BATON ROUGE, La. (AP) — Plants that were the sites of two chemical explosions a day apart in south Louisiana remained closed, and it could be months before federal investigators determine the causes of the blasts that killed three workers and sent nearly 100 others to hospitals last month.
The Occupational Safety and Health Administration has sent teams to both sites to investigate the explosions.
OSHA has six months to complete investigations, spokeswoman Diana Petterson said in an email.
"It's difficult to say at this time how long the investigations will take," she said.
The blast happened June 13 at Williams Olefins in Geismar and June 14 at CF Industries in Donaldsonville, both located in Ascension Parish, southeast of Baton Rouge. Two people remain hospitalized with injuries, one from each blast, according to company officials.
Plant officials say they don't have damage estimates and are uncertain when operations will resume.
Both companies employ more than 300 full-time employees, and Williams Olefins has hundreds of contract workers as part of an expansion project that was underway at the time of the explosion. Company officials have said that Williams Olefins employees will continue to get paid while the plant is shut down.
The Williams Olefins plant, where one person was killed, produces ethylene and propylene, raw materials for common plastics used for such things as bottles, trash can liners and grocery store bags.
The Geismar plant explosion involved a distillation tower that left two people dead and sent 91 people to the hospital for treatment.
The U.S. Chemical Safety Board, an independent federal agency that investigates major chemical accidents, offered some insight into just how quickly danger developed at Williams Olefins, saying it took only seconds for a chemical vapor cloud to ignite into a towering inferno.
In recent testimony before a congressional committee, Chemical Safety Board chairman Rafael Moure-Eraso explained the early morning explosion started in the propylene fractionator area of the plant and involved a large distillation tower that processes propylene, propane and other highly flammable hydrocarbons.
The equipment was operating normally until 8:36 a.m., Moure-Eraso said.
"There was a sudden catastrophic failure involving a heat exchanger and associated piping attached to the distillation tower," he told the committee. "The steel shell of the heat exchanger ripped open, and piping detached where it connected to the tower. The exact sequence and cause of these events remains to be determined."
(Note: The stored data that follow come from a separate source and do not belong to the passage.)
Lemma push_any_step r h frame now :
  sane r h → Forall in_u8 frame →
  ∃ r' out, push_any r frame now = Some (r', out) ∧ sane r' (h ++ [(frame, now)]) ∧
  ∀ o, out = Some o → came_from (h ++ [(frame, now)]) now o.
Proof.
  intros [Hok4 Hlog4 Hok6 Hlog6] Hf. unfold push_any, came_from. destruct (is_v6 frame) eqn:Hv.
  - destruct (Frag6Props.push_step6 (ipv6 r) (v6s h) frame now Hok6 Hlog6 Hf) as (es & out & -> & H1 & H2 & H3).
    eexists _, _. split; [done|]. split; [split; cbn; rewrite ?v4s_snoc, ?v6s_snoc, ?Hv; done|].
    intros o Ho. exists h, frame. split; [done|]. rewrite Hv, v6s_snoc, Hv. by apply H3.
  - destruct (push_step (entries r) (v4s h) frame now Hok4 Hlog4 Hf) as (es & out & -> & H1 & H2 & H3).
    eexists _, _. split; [done|]. split; [split; cbn; rewrite ?v4s_snoc, ?v6s_snoc, ?Hv; done|].
    intros o Ho. exists h, frame. split; [done|]. rewrite Hv, v4s_snoc, Hv. by apply H3.
Qed.

Lemma new_sane : sane new [].
Proof. split; [apply empty_ok|apply empty_log|apply Frag6Props.empty6_ok|apply Frag6Props.empty6_log]. Qed.

Lemma run_any_log r h fs :
  sane r h → Forall (λ a, Forall in_u8 a.1) fs →
  ∃ r' outs, run_any r fs = Some (r', outs) ∧ sane r' (h ++ fs) ∧ length outs = length fs ∧
  ∀ i o, outs !! i = Some (Some o) → ∃ frame now, fs !! i = Some (frame, now) ∧ came_from (h ++ take (Datatypes.S i) fs) now o.
Proof. apply (run_with_log push_any sane came_from (λ a, Forall in_u8 a.1)). intros. by apply push_any_step. Qed.

(** The table of version 4 sees the frames of version 4 only. *)
Lemma run_any_v4 r fs r' outs :
  run_any r fs = Some (r', outs) → ∃ outs4, run_with Frag.push (entries r) (v4s fs) = Some (entries r', outs4).
Proof.
  revert r outs. induction fs as [|[frame now] fs IH]; intros r outs; cbn [run_with]; [intros [= <- _]; by eexists|].
  destruct (push_any r frame now) as [[r1 out]|] eqn:Hp; [|done]. destruct (run_with push_any r1 fs) as [[r2 outs2]|] eqn:Hr; [|done].
  intros [= <- _]. destruct (IH r1 outs2 Hr) as [outs4 H4]. unfold v4s. rewrite filter_cons. cbn [fst]. unfold push_any in Hp.
  destruct (is_v6 frame) eqn:Hv.
  - rewrite decide_False by done. destruct (Frag6.push (ipv6 r) frame now) as [[es o]|]; [|done]. injection Hp as <- <-. by exists outs4.
  - rewrite decide_True by done. destruct (Frag.push (entries r) frame now) as [[es o]|] eqn:H4p; [|done]. injection Hp as <- <-.
    exists (o :: outs4). cbn [run_with]. rewrite H4p. cbn [entries] in H4. unfold v4s in H4. by rewrite H4.
Qed.
(* ===== verification/ClassifierProps.v ===== *)
(** * What the classifier guarantees

    Whatever frames arrive, the classifier does not panic, its recursion ends, and
    every queue holds whole packets of its kind only; the drains keep the order of
    what they leave; the two ways of feeding bare IP packets agree; and the frames
    of a fragmented UDP datagram come out as one. *)

From Stdlib Require Import ZArith Lia.
From stdpp Require Import base numbers list gmap.
From S2P Require Import Prelude Bits Checksum Bytes EthFrame Fragment FragmentProps UdpFrag IpView FragmentV6 FragmentV6Props Reassembly Classifier.

Open Scope Z_scope.

Module ClassifierProps.

Import Eth IpView Reassembly Classifier.
Import Frag6 (FragmentReassembler, MkReassembler, push_any, is_v6).

(** ** ARP *)

Lemma handle_arp_total r frame : Forall in_u8 frame → is_Some (handle_arp r frame).
Proof.
  intros Hf. unfold handle_arp, ARP_FRAME_MIN_LEN, ETH_HEADER_LEN. destruct (Z.ltb_spec (len frame) (14 + 28)) as [|Hl]; [eauto|].
  set (a := drop (Z.to_nat 14) frame). assert (Forall in_u8 a) as Ha by (by apply Forall_drop).
  assert (28 ≤ len a) as Hla by (unfold a, len in *; rewrite length_drop; lia). clearbody a.
  destruct (get_be16_Some a 0) as (? & -> & _); [done|lia|lia|]. destruct (get_be16_Some a 2) as (? & -> & _); [done|lia|lia|].
  destruct (_ || _); [eauto|]. destruct (byte_Some a 4) as (? & -> & _); [done|lia|]. destruct (byte_Some a 5) as (? & -> & _); [done|lia|].
  destruct (get_be16_Some a 6) as (? & -> & _); [done|lia|lia|]. destruct (_ || _); [eauto|].
  destruct (get_ip_Some a 24) as (? & -> & _); [done|lia|lia|]. destruct (negb _); [eauto|].
  destruct (range_Some a 8 14) as (? & -> & _); [lia|lia|]. destruct (get_ip_Some a 14) as (? & -> & _); [done|lia|lia|]. eauto.
Qed.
There was a "large-scale" release of propylene, propane and other hydrocarbons that formed a 200 feet high vapor cloud that ignited within four seconds, Moure-Eraso said. The fire burned for four hours.
Company officials have said there were 839 employees and contract workers at the plant at the time of the explosion as part of its expansion project.
Meanwhile, the blast at CF Industries happened in a section of the plant that was in "turn-around" mode, meaning the facility was shut down for scheduled maintenance, company spokeswoman Blythe Lamonica said.
The accident occurred in the evening, during a shift change. Lamonica said there were 25 to 30 employees on site at the time. It is unclear how many workers were in the immediate area of the explosion.
While that site is still closed, maintenance activity has resumed on a very limited basis, she said. The 10 other plants located on the complex are opened and are fully operational, Lamonica said.
The explosion happened when nitrogen was being pumped from an 18-wheeler truck via a hose attached to a nitrogen distribution header. For unknown reasons, the header ruptured or burst, killing one employee and sending seven others to the hospital for treatment. Authorities say there was no fire or off-site chemical release.
CF Industries manufactures ammonia and other nitrogen fertilizers at the Donaldsonville site for agricultural and industrial use.
Plants that were the sites of two chemical explosions a day apart in south Louisiana remained closed, and it could be months before federal investigators determine the causes of the blasts that killed three workers and sent nearly 100 others to hospitals last month.